## Extracted entries
(** * MNIST notebooks: the Sequential CNN and the Y-Network

    A shallow embedding of the two notebooks of the repository,
    [versions/2020/cnn/code/cnn-mnist.ipynb] (a Sequential stack) and the
    functional-API Y-Network notebook.  The notebooks are straight-line
    scripts of NumPy and Keras calls; they are embedded as programs of a
    small exception-and-trace monad over an abstract framework. *)

From Stdlib Require Import String ZArith NArith Bool Lia List Permutation Sorted FinFun.
From Stdlib Require Import Strings.Byte Floats.SpecFloat.
Import ListNotations.
Open Scope string_scope.
Open Scope list_scope.
Open Scope Z_scope.

(** ** Exceptions *)

Record exn := Exn { exn_class : string; exn_msg : string }.

Definition IndexError (m : string) : exn := Exn "IndexError" m.
Definition ValueError (m : string) : exn := Exn "ValueError" m.

Definition result (A : Type) : Type := (exn + A)%type.

(** ** IEEE binary32 and binary64, as the arrays and scores hold them *)

Module F32.
Definition prec : Z := 24.
Definition emax : Z := 128.
Definition t := spec_float.
Definition of_Z (n : Z) : t := binary_normalize prec emax n 0 false.
Definition zero : t := S754_zero false.
Definition one : t := of_Z 1.
Definition div : t -> t -> t := SFdiv prec emax.
Definition leb : t -> t -> bool := SFleb.
Definition eqb : t -> t -> bool := SFeqb.
End F32.

Module F64.
Definition prec : Z := 53.
Definition emax : Z := 1024.
Definition t := spec_float.
Definition of_Z (n : Z) : t := binary_normalize prec emax n 0 false.
Definition mul : t -> t -> t := SFmul prec emax.
End F64.

(** ** NumPy arrays: a shape and the elements in row-major order *)

Module np.

Record ndarray (A : Type) := mk_ndarray { shape : list nat; data : list A }.
Arguments mk_ndarray {A} shape data.
Arguments shape {A} _.
Arguments data {A} _.

Definition uint8 := byte.
Definition uint8_val (b : uint8) : Z := Z.of_N (Byte.to_N b).

Definition prod_shape (s : list nat) : nat := fold_right Nat.mul 1%nat s.
Definition size {A} (a : ndarray A) : nat := prod_shape (shape a).

(** [a.shape[i]] *)
Definition shape_at {A} (a : ndarray A) (i : nat) : result nat :=
  match nth_error (shape a) i with
  | Some d => inr d
  | None => inl (IndexError "tuple index out of range")
  end.

(** [np.reshape(a, [-1, s, s, 1])]: the free dimension is the size
    divided by the product of the others, and must divide it. *)
Definition reshape_images {A} (a : ndarray A) (s : nat) : result (ndarray A) :=
  let known := (s * s * 1)%nat in
  if (known =? 0)%nat then
    inl (ValueError "cannot reshape array into shape (-1, s, s, 1)")
  else if (size a mod known =? 0)%nat then
    inr (mk_ndarray [(size a / known)%nat; s; s; 1%nat] (data a))
  else inl (ValueError "cannot reshape array into shape (-1, s, s, 1)").

(** [a.astype('float32')] on a uint8 array: every value is exact. *)
Definition astype_float32 (a : ndarray uint8) : ndarray F32.t :=
  mk_ndarray (shape a) (map (fun b => F32.of_Z (uint8_val b)) (data a)).

(** [a / n] for a float32 array and a Python int: computed in float32. *)
Definition true_divide (a : ndarray F32.t) (n : Z) : ndarray F32.t :=
  mk_ndarray (shape a) (map (fun v => F32.div v (F32.of_Z n)) (data a)).

(** [np.unique(a)]: the sorted distinct elements of the flattened array. *)
Fixpoint insert_unique (v : Z) (l : list Z) : list Z :=
  match l with
  | [] => [v]
  | x :: r =>
      if v <? x then v :: l
      else if v =? x then l
      else x :: insert_unique v r
  end.

Definition unique_values (l : list Z) : list Z :=
  fold_right insert_unique [] l.

Definition unique (a : ndarray uint8) : ndarray Z :=
  let u := unique_values (map uint8_val (data a)) in
  mk_ndarray [length u] u.

(** [len(a)]: the first dimension (a 0-d array has no len). *)
Definition len {A} (a : ndarray A) : result nat :=
  match shape a with
  | d :: _ => inr d
  | [] => inl (Exn "TypeError" "len() of unsized object")
  end.

(** [np.max] of a list of ints; an empty array has no maximum. *)
Definition max (l : list Z) : result Z :=
  match l with
  | [] => inl (ValueError "zero-size array to reduction operation maximum which has no identity")
  | x :: r => inr (fold_left Z.max r x)
  end.

(** The rows of an array along its last axis. *)
Fixpoint chunks {A} (k n : nat) (l : list A) : list (list A) :=
  match n with
  | O => []
  | S n' => firstn k l :: chunks k n' (skipn k l)
  end.

Definition rows {A} (a : ndarray A) : list (list A) :=
  let k := last (shape a) 1%nat in
  chunks k (prod_shape (removelast (shape a))) (data a).

End np.

(** ** [tensorflow.keras.utils.to_categorical] *)

(** [row[j] = v] on a list; labels come from a uint8 array, so the index
    is never negative. *)
Fixpoint list_assign {A} (l : list A) (j : nat) (v : A) : list A :=
  match l, j with
  | [], _ => []
  | _ :: r, O => v :: r
  | x :: r, S j' => x :: list_assign r j' v
  end.

(** [categorical = np.zeros((n, num_classes)); categorical[np.arange(n), y] = 1]
    with [num_classes = np.max(y) + 1], the call giving no [num_classes]. *)
Definition to_categorical (y : np.ndarray np.uint8) : result (np.ndarray F32.t) :=
  let input_shape :=
    match rev (np.shape y) with
    | 1%nat :: _ :: _ => removelast (np.shape y)
    | _ => np.shape y
    end in
  let y' := map np.uint8_val (np.data y) in
  match np.max y' with
  | inl e => inl e
  | inr m =>
      let num_classes := Z.to_nat (m + 1) in
      let categorical :=
        map (fun yi => list_assign (repeat F32.zero num_classes) (Z.to_nat yi) F32.one) y' in
      inr (np.mk_ndarray (input_shape ++ [num_classes]) (concat categorical))
  end.

(** ** Keras layers, symbolic tensors and models *)

Module keras.

(** A layer with the keyword arguments the notebooks give it; [None] is an
    argument left to its default. *)
Inductive layer :=
| Conv2D (filters kernel_size : Z) (padding activation : option string)
         (dilation_rate : option Z) (input_shape : option (list nat))
| MaxPooling2D
| Flatten
| Dense (units : nat) (activation : option string)
| Activation (activation : string).

(** The tensors of the functional API: an [Input], a layer called on a
    tensor, or [concatenate] of a list of tensors. *)
#[warnings="-register-all"]
Inductive tensor :=
| Input (uid : nat) (shape : list nat)
| Apply (l : layer) (x : tensor)
| concatenate (xs : list tensor).

Inductive model :=
| Sequential (layers : list layer)
| Model (inputs : list tensor) (outputs : tensor) (name : string).

(** Keras' defaults for the arguments a call leaves out. *)
Definition padding_of (p : option string) : string :=
  match p with Some s => s | None => "valid"%string end.
Definition activation_of (a : option string) : string :=
  match a with Some s => s | None => "linear"%string end.
Definition dilation_of (d : option Z) : Z :=
  match d with Some k => k | None => 1 end.

(** The layers between an [Input] and a tensor, first applied first. *)
Fixpoint chain (t : tensor) : list layer :=
  match t with
  | Apply l x => chain x ++ [l]
  | _ => []
  end.

(** The tensor a chain of layers starts from. *)
Fixpoint source (t : tensor) : tensor :=
  match t with
  | Apply _ x => source x
  | _ => t
  end.

(** The tensors a merge joins, found below the layers applied after it. *)
Fixpoint merged (t : tensor) : list tensor :=
  match t with
  | Apply _ x => merged x
  | concatenate xs => xs
  | Input _ _ => []
  end.

Definition branches (m : model) : list tensor :=
  match m with
  | Model _ outputs _ => merged outputs
  | Sequential _ => []
  end.

Definition is_Conv2D (l : layer) : bool :=
  match l with Conv2D _ _ _ _ _ _ => true | _ => false end.
Definition is_MaxPooling2D (l : layer) : bool :=
  match l with MaxPooling2D => true | _ => false end.

End keras.

(** ** The framework calls a notebook makes *)

(** [((x_train, y_train), (x_test, y_test))] *)
Record dataset := mk_dataset {
  ds_x_train : np.ndarray np.uint8;
  ds_y_train : np.ndarray np.uint8;
  ds_x_test : np.ndarray np.uint8;
  ds_y_test : np.ndarray np.uint8
}.

(** The [x] argument of [fit] and [evaluate]: one array, or a list. *)
Inductive xdata :=
| one_array (a : np.ndarray F32.t)
| array_list (l : list (np.ndarray F32.t)).

Definition arrays_of (x : xdata) : list (np.ndarray F32.t) :=
  match x with
  | one_array a => [a]
  | array_list l => l
  end.

Inductive call :=
| mnist_load_data
| np_unique (a : np.ndarray np.uint8)
| len (a : np.ndarray Z)
| utils_to_categorical (y : np.ndarray np.uint8)
| shape_index (a : np.ndarray np.uint8) (i : nat)
| np_reshape (a : np.ndarray np.uint8) (s : nat)
| astype_float32 (a : np.ndarray np.uint8)
| true_divide (a : np.ndarray F32.t) (n : Z)
| new_Input (shape : list nat)
| new_layer (l : keras.layer)
| layer_call (l : keras.layer) (x : keras.tensor)
| layers_concatenate (xs : list keras.tensor)
| new_Sequential
| model_add (m : keras.model) (l : keras.layer)
| new_Model (inputs : list keras.tensor) (outputs : keras.tensor) (name : string)
| model_summary (m : keras.model)
| plot_model (m : keras.model) (to_file : string) (show_shapes : bool)
| model_compile (m : keras.model) (loss optimizer : string) (metrics : list string)
| model_fit (m : keras.model) (x : xdata) (y : np.ndarray F32.t)
            (validation_data : option (xdata * np.ndarray F32.t))
            (epochs batch_size : Z)
| model_evaluate (m : keras.model) (x : xdata) (y : np.ndarray F32.t) (batch_size : Z)
| print (format : string) (arg : F64.t).

(** A call that was made, and the exception it raised, if any. *)
Record event := mk_event { ev_call : call; ev_raised : option exn }.

(** What the framework decides: whether a call raises (out of memory, a
    missing download, an interrupt, ...), the dataset the loader returns and
    the [[loss, accuracy]] that [evaluate] returns under [metrics=['accuracy']]. *)
Record framework := mk_framework {
  fw_raises : list event -> call -> option exn;
  fw_dataset : dataset;
  fw_score : list event -> F64.t * F64.t
}.

(** Where a call sends output.  Progress bars, summaries and [print] go to
    the standard output; [plot_model] writes the file it is given; and the
    loader keeps the dataset it downloads in a cache file of the
    framework's own, which it writes when the file is not there yet. *)
Inductive output :=
| no_output
| to_stdout
| to_file (path : string)
| to_cache (path : string).

(** [mnist.load_data(path='mnist.npz')], relative to [~/.keras/datasets]. *)
Definition mnist_cache : string := "~/.keras/datasets/mnist.npz".

(** The configuration file Keras creates when it is imported without one. *)
Definition keras_config : string := "~/.keras/keras.json".

Definition output_of (c : call) : output :=
  match c with
  | mnist_load_data => to_cache mnist_cache
  | plot_model _ f _ => to_file f
  | model_summary _ | model_fit _ _ _ _ _ _ | model_evaluate _ _ _ _ | print _ _ => to_stdout
  | _ => no_output
  end.

(** The trace of calls, and the files that exist. *)
Record world := mk_world { trace : list event; files : list string }.

(** The files once [f] has been written: it is there, once. *)
Definition touch (f : string) (fs : list string) : list string :=
  if existsb (String.eqb f) fs then fs else fs ++ [f].

Definition log (c : call) (r : option exn) (w : world) : world :=
  mk_world (trace w ++ [mk_event c r])
           (match output_of c, r with
            | to_file f, None => touch f (files w)
            | to_cache f, None => touch f (files w)
            | _, _ => files w
            end).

## Task goal
Repeat, word for word, the lines from the opening of the material through the line containing "scripts of NumPy".

## Reply
(** * MNIST notebooks: the Sequential CNN and the Y-Network

    A shallow embedding of the two notebooks of the repository,
    [versions/2020/cnn/code/cnn-mnist.ipynb] (a Sequential stack) and the
    functional-API Y-Network notebook.  The notebooks are straight-line
    scripts of NumPy and Keras calls; they are embedded as programs of a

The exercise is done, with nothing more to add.